Eating crow suddenly seemed easy. Even advisable. Holding his hard gaze, she nodded. “Yes.”
He blinked. His brows rose again; this time, when his eyes met hers, she detected surprise, swiftly superseded by an untrustworthy amusement that warmed the hazel depths, softening them. His lips eased, but he managed not to smile. “Just yes? No equivocation?”
She narrowed her eyes to slits; folding her arms, she fixed him with a gaze just short of a glare. “You’re determined to be difficult over this, aren’t you?”
“Difficult? Me? Everyone round about will assure you I’m the most easygoing gentleman you’re ever likely to meet.”
She sniffed. “More fool them.”
“It would be unwise to leap to any further conclusions about me, don’t you think?”
She held his gaze, then succinctly replied, “Overlooking the obvious would be more unwise.”
Amusement again flirted about his mobile lips. With any other, she’d be incensed; with him, she was intrigued….
The oddity of that brought her back to earth with a thump.
She lowered her arms. “You’ve forgiven me—I know yo
u have.” She started to turn away. “There’s no point dragging this out—”
“I haven’t forgiven you.” Jack moved across and into her, with one step trapped her against the edge of the pond. The basin of the fountain within it stood shoulder high, preventing her from leaning back. He studied her eyes from close quarters; such dark, dark brown was hard to read, but he sensed from their wideness, from her quickened breathing, that he’d succeeded in claiming her entire attention.
Tauntingly, he let his lips quirk, let his eyes light with understanding. “Perhaps an olive branch? That might sway me.” Beyond his control, his gaze dropped to her lips. “Might appease me.”
And my demons.
He had to fight not to move closer still, to crowd her even more…to feel her body against his, teasing, tempting…
She licked her lips. He watched the tip of her tongue slide over the lush, lower curve; something inside him clenched. Tight.
“What olive branch?”
She’d managed to find enough breath to speak evenly, to infuse the words with a veneer of her customary haughtiness—enough to spark his less-civilized instincts.
“A kiss.”
He hadn’t even needed to think.
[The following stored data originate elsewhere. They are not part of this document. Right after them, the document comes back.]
(** [Get]: the nil pointer dereference of an element without an entry panics. *)
Definition Get (c : Cache) (text : gostring)
    : res gostring (Cache * option (gostring * PipelineReport)) :=
  let key := hash text in
  match c_items c !! key with
  | Some elem =>
      let order := MoveToFront elem (c_order c) in
      match c_elems c !! elem with
      | Some entry =>
          Ok (mkCache (c_maxSize c) (c_items c) order (c_elems c)
                (wrap64 (c_hits c + 1)) (c_misses c),
              Some (ce_redacted entry, ce_report entry))
      | None => Panic
      end
  | None =>
      Ok (mkCache (c_maxSize c) (c_items c) (c_order c) (c_elems c)
            (c_hits c) (wrap64 (c_misses c + 1)), None)
  end.

Definition Put (c : Cache) (text redactedText : gostring) (report : PipelineReport)
    : res gostring Cache :=
  let key := hash text in
  match c_items c !! key with
  | Some elem =>
      let order := MoveToFront elem (c_order c) in
      match c_elems c !! elem with
      | Some entry =>
          Ok (mkCache (c_maxSize c) (c_items c) order
                (<[elem := mkEntry (ce_key entry) redactedText report]> (c_elems c))
                (c_hits c) (c_misses c))
      | None => Panic
      end
  | None =>
      '(items, order) ←
        (if c_maxSize c <=? len (c_order c) then
           match last (c_order c) with
           | Some oldest =>
               match c_elems c !! oldest with
               | Some e => Ok (delete (ce_key e) (c_items c), ListRemove oldest (c_order c))
               | None => Panic
               end
           | None => Ok (c_items c, c_order c)
           end
         else Ok (c_items c, c_order c));
      let elem := fresh (dom (c_elems c)) in
      Ok (mkCache (c_maxSize c) (<[key := elem]> items) (elem :: order)
            (<[elem := mkEntry key redactedText report]> (c_elems c))
            (c_hits c) (c_misses c))
  end.

Definition Invalidate (c : Cache) : Cache :=
  mkCache (c_maxSize c) ∅ [] (c_elems c) (c_hits c) (c_misses c).

Definition Stats (c : Cache) : CacheStats :=
  mkStats (c_hits c) (c_misses c) (len (c_order c)) (c_maxSize c).

(** ** The abstract LRU *)

Abbreviation lru := (list cacheEntry).

Fixpoint lru_find (key : gostring) (l : lru) : option cacheEntry :=
  match l with
  | [] => None
  | e :: l' => if decide (ce_key e = key) then Some e else lru_find key l'
  end.
Definition lru_remove (key : gostring) (l : lru) : lru := filter (λ e, ce_key e ≠ key) l.

Definition lru_get (key : gostring) (l : lru) : lru :=
  match lru_find key l with Some e => e :: lru_remove key l | None => l end.

Definition lru_put (maxSize : Z) (e : cacheEntry) (l : lru) : lru :=
  match lru_find (ce_key e) l with
  | Some _ => e :: lru_remove (ce_key e) l
  | None => e :: (if maxSize <=? len l then take (Nat.pred (length l)) l else l)
  end.

(** ** The invariant and the abstraction *)

Definition at_id (c : Cache) (id : nat) (e : cacheEntry) : Prop := c_elems c !! id = Some e.

Record cache_wf (c : Cache) : Prop := {
  wf_nodup : NoDup (c_order c);
  wf_order : ∀ id, id ∈ c_order c → ∃ e, c_elems c !! id = Some e ∧ c_items c !! ce_key e = Some id;
  wf_items : ∀ k id, c_items c !! k = Some id →
    id ∈ c_order c ∧ ∃ e, c_elems c !! id = Some e ∧ ce_key e = k;
}.

(** The cache [c] stands for the list [l]. *)
Definition represents (c : Cache) (l : lru) : Prop :=
  cache_wf c ∧ Forall2 (at_id c) (c_order c) l.

Lemma lru_find_Some k l e : lru_find k l = Some e → e ∈ l ∧ ce_key e = k.
Proof.
  induction l as [|x l IH]; cbn; [done|]. case_decide; [intros [= <-]; set_solver|].
  intros [? ?]%IH. set_solver.
Qed.

Lemma ListRemove_elem id order i : i ∈ ListRemove id order ↔ i ∈ order ∧ i ≠ id.
Proof. unfold ListRemove. rewrite list_elem_of_filter. tauto. Qed.

Section repr.
Context (c : Cache) (l : lru) (Hr : represents c l).

Lemma repr_find k :
  match c_items c !! k with
  | Some id => id ∈ c_order c ∧ ∃ e, c_elems c !! id = Some e ∧ lru_find k l = Some e ∧ ce_key e = k
  | None => lru_find k l = None
  end.
Proof.
  destruct Hr as [Hwf Hl]. destruct (c_items c !! k) as [id|] eqn:Hk.
  - destruct (wf_items _ Hwf k id Hk) as (Hin & e & He & Hke). split; [done|].
    exists e. split; [done|]. split; [|done]. clear Hr.
    assert (∀ i e', (i, e') ∈ zip (c_order c) l → ce_key e' = k → i = id) as Huniq.
    { intros i e' Hz Hk'. apply elem_of_zip_l in Hz as Hi.
      destruct (wf_order _ Hwf i Hi) as (e2 & He2 & Hi2).
      assert (e2 = e') as ->.
      { apply list_elem_of_lookup in Hz as [j Hj]. apply lookup_zip_with_Some in Hj
          as (x & y & [= -> ->] & Hx & Hy).
        pose proof (Forall2_lookup_lr _ _ _ _ _ _ Hl Hx Hy) as Ha. unfold at_id in Ha. congruence. }
      congruence. }
    revert Hin Huniq. clear Hwf Hk. induction Hl as [|i x js xs Hx Hxs IH]; intros Hin Huniq;
      [by apply not_elem_of_nil in Hin|].
    cbn. case_decide as Hxk.
    + rewrite (Huniq i x) in Hx; [unfold at_id in Hx; congruence|cbn; set_solver|done].
    + apply IH.
      * apply elem_of_cons in Hin as [->|?]; [|done]. unfold at_id in Hx. congruence.
      * intros j y Hz. apply Huniq. cbn. set_solver.
  - assert (∀ e, e ∈ l → ce_key e ≠ k) as Hn.
    { intros e He Hke. apply list_elem_of_lookup in He as [j Hj].
      destruct (Forall2_lookup_r _ _ _ _ _ Hl Hj) as (i & Hi & Ha).
      destruct (wf_order _ Hwf i (list_elem_of_lookup_2 _ _ _ Hi)) as (e2 & He2 & Hi2).
      unfold at_id in Ha. congruence. }
    clear -Hn. induction l as [|x xs IH]; [done|]. cbn.
    rewrite decide_False by (apply Hn; set_solver). apply IH. set_solver.
Qed.

(** Removing the element of a key removes the key's entry. *)
Lemma repr_remove k id e :
  c_items c !! k = Some id → c_elems c !! id = Some e →
  Forall2 (at_id c) (ListRemove id (c_order c)) (lru_remove k l).
Proof.
  destruct Hr as [Hwf Hl]. intros Hk He.
  assert (∀ i e', i ∈ c_order c → at_id c i e' → (i ≠ id ↔ ce_key e' ≠ k)) as Hiff.
  { intros i e' Hi Ha. destruct (wf_order _ Hwf i Hi) as (e2 & He2 & Hi2).
    destruct (wf_items _ Hwf k id Hk) as (_ & e3 & He3 & Hk3). unfold at_id in Ha.
    split; intros Hne Heq; apply Hne; [congruence|]. subst. congruence. }
  by apply Forall2_filter.
Qed.
End repr.

Lemma ListRemove_snoc id order : NoDup (order ++ [id]) → ListRemove id (order ++ [id]) = order.
Proof.
  intros (Hnd & Hx & _)%NoDup_app. unfold ListRemove. rewrite filter_app, filter_cons_False by tauto.
  cbn. rewrite app_nil_r. apply filter_all. intros i Hi ->.
  apply (Hx id); set_solver.
Qed.

Lemma MoveToFront_wf c id e :
  cache_wf c → c_items c !! ce_key e = Some id → ∀ i, i ∈ MoveToFront id (c_order c) ↔ i ∈ c_order c.
Proof.
  intros Hwf Hk i. destruct (wf_items _ Hwf _ _ Hk) as (Hin & _). unfold MoveToFront.
  rewrite decide_True by done. rewrite elem_of_cons, ListRemove_elem.
  destruct (decide (i = id)) as [->|]; tauto.
Qed.

Lemma MoveToFront_nodup id order : NoDup order → NoDup (MoveToFront id order).
Proof.
  intros Hnd. unfold MoveToFront. case_decide; [|done]. constructor.
  - rewrite ListRemove_elem. tauto.
  - by apply NoDup_filter.
Qed.

(** Moving an element to the front and giving it a new value moves the key's
    entry to the front. *)
Lemma repr_touch c l k id e e' hits misses :
  represents c l → c_items c !! k = Some id → c_elems c !! id = Some e → ce_key e' = k →
  represents (mkCache (c_maxSize c) (c_items c) (MoveToFront id (c_order c))
                (<[id := e']> (c_elems c)) hits misses)
    (e' :: lru_remove k l).
Proof.
  intros Hr Hk He Hk'. destruct Hr as [Hwf Hl]. split.
  - destruct (wf_items _ Hwf k id Hk) as (Hin & e1 & He1 & Hke1).
    assert (ce_key e = k) by congruence.
    split; cbn.
    + by apply MoveToFront_nodup, wf_nodup.
    + intros i Hi. rewrite (MoveToFront_wf c id e') in Hi by (done || congruence).
      destruct (decide (i = id)) as [->|Hne].
      * exists e'. rewrite lookup_insert_eq. split; [done|congruence].
      * rewrite lookup_insert_ne by done. by apply wf_order.
    + intros k2 i Hi. rewrite (MoveToFront_wf c id e') by (done || congruence).
      destruct (wf_items _ Hwf k2 i Hi) as (Hin2 & e2 & He2 & Hke2). split; [done|].
      destruct (decide (i = id)) as [->|Hne].
      * exists e'. rewrite lookup_insert_eq. split; [done|congruence].
      * rewrite lookup_insert_ne by done. eauto.
  - cbn. destruct (wf_items _ Hwf k id Hk) as (Hin & _). unfold MoveToFront.
    rewrite decide_True by done. constructor.
    + unfold at_id. cbn. apply lookup_insert_eq.
    + pose proof (repr_remove c l (conj Hwf Hl) k id e Hk He) as Hrem.
      eapply Forall2_impl_elem; [exact Hrem|]. intros i x [_ Hi]%ListRemove_elem Hx.
      unfold at_id. cbn. by rewrite lookup_insert_ne.
Qed.

(** *** Each operation of the code does what the abstract one does *)

Lemma Get_refines c l text :
  represents c l →
  ∃ c', Get c text =
      Ok (c', (λ e, (ce_redacted e, ce_report e)) <$> lru_find (hash text) l)
    ∧ represents c' (lru_get (hash text) l)
    ∧ c_maxSize c' = c_maxSize c
    ∧ c_hits c' = (if lru_find (hash text) l then wrap64 (c_hits c + 1) else c_hits c)
    ∧ c_misses c' = (if lru_find (hash text) l then c_misses c else wrap64 (c_misses c + 1)).
Proof.
  intros Hr. pose proof (repr_find c l Hr (hash text)) as Hf. unfold Get, lru_get.
  destruct (c_items c !! hash text) as [id|] eqn:Hk.
  - destruct Hf as (Hin & e & He & -> & Hke). rewrite He. cbn. eexists. split; [done|].
    split_and!; [|done..].
    replace (c_elems c) with (<[id := e]> (c_elems c)) by (by rewrite insert_id).
    eapply repr_touch; eauto.
  - rewrite Hf. cbn. eexists. split; [done|]. split_and!; [|done..].
    destruct Hr as [[] Hl]. split; [split|]; done.
Qed.

Lemma represents_length c l : represents c l → length l = length (c_order c).
Proof. intros [_ Hl]. symmetry. by eapply Forall2_length. Qed.

(** Dropping the oldest element. *)
Lemma repr_evict c l order oldest :
  represents c l → c_order c = order ++ [oldest] →
  ∃ e, c_elems c !! oldest = Some e
    ∧ represents (mkCache (c_maxSize c) (delete (ce_key e) (c_items c)) order (c_elems c)
                    (c_hits c) (c_misses c)) (take (Nat.pred (length l)) l).
Proof.
  intros Hr Ho. destruct Hr as [Hwf Hl]. pose proof (wf_nodup _ Hwf) as Hnd.
  rewrite Ho in Hl, Hnd.
  destruct (wf_order _ Hwf oldest) as (e & He & Hk); [rewrite Ho; set_solver|].
  exists e. split; [done|]. apply NoDup_app in Hnd as (Hnd & Hx & _).
  assert (∀ i, i ∈ order → i ≠ oldest) as Hne by (intros i Hi ->; apply (Hx oldest); set_solver).
  split.
  - split; cbn; [done|..].
    + intros i Hi. destruct (wf_order _ Hwf i) as (e2 & He2 & Hk2); [rewrite Ho; set_solver|].
      exists e2. split; [done|]. rewrite lookup_delete_ne; [done|]. intros Heq.
      apply (Hne i Hi). congruence.
    + intros k i [Hki Hi]%lookup_delete_Some. destruct (wf_items _ Hwf k i Hi) as (Hin & e2 & He2 & Hk2).
      split; [|eauto]. rewrite Ho in Hin. apply elem_of_app in Hin as [?|Hin]; [done|].
      apply list_elem_of_singleton in Hin as ->. congruence.
  - cbn. apply Forall2_app_inv_l in Hl as (l1 & l2 & H1 & H2 & ->).
    apply Forall2_cons_inv_l in H2 as (x & l3 & _ & H3%Forall2_nil_inv_l & ->). subst l3.
    rewrite length_app. cbn. replace (Nat.pred (length l1 + 1)) with (length l1) by lia.
    by rewrite take_app_length.
Qed.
That was what he wanted from her, now, here in her resurrection of his mother’s garden.
She blinked, but he sensed she wasn’t shocked. Nor was she unwilling…he had to drag in a breath and fight to hold his instincts back, to give her time enough to agree before he took, seized.
Her eyes returned to his; she eyed him, not warily so much as assessingly. Measuringly.
He wasn’t entirely surprised by her unmissish reaction. From James’s revelations, he’d calculated that she was twenty-nine. She’d been betrothed twice, had farewelled a guardsman going to war once, had been about to elope once. She’d been pursued by many. He knew the males of his class, knew the females, too. She wouldn’t be—couldn’t be—totally innocent.
And she’d been living here for seven years, buried in the country with no one—no gentleman of the style and class with whom she might dally. His style, his class, and now he was home. To stay.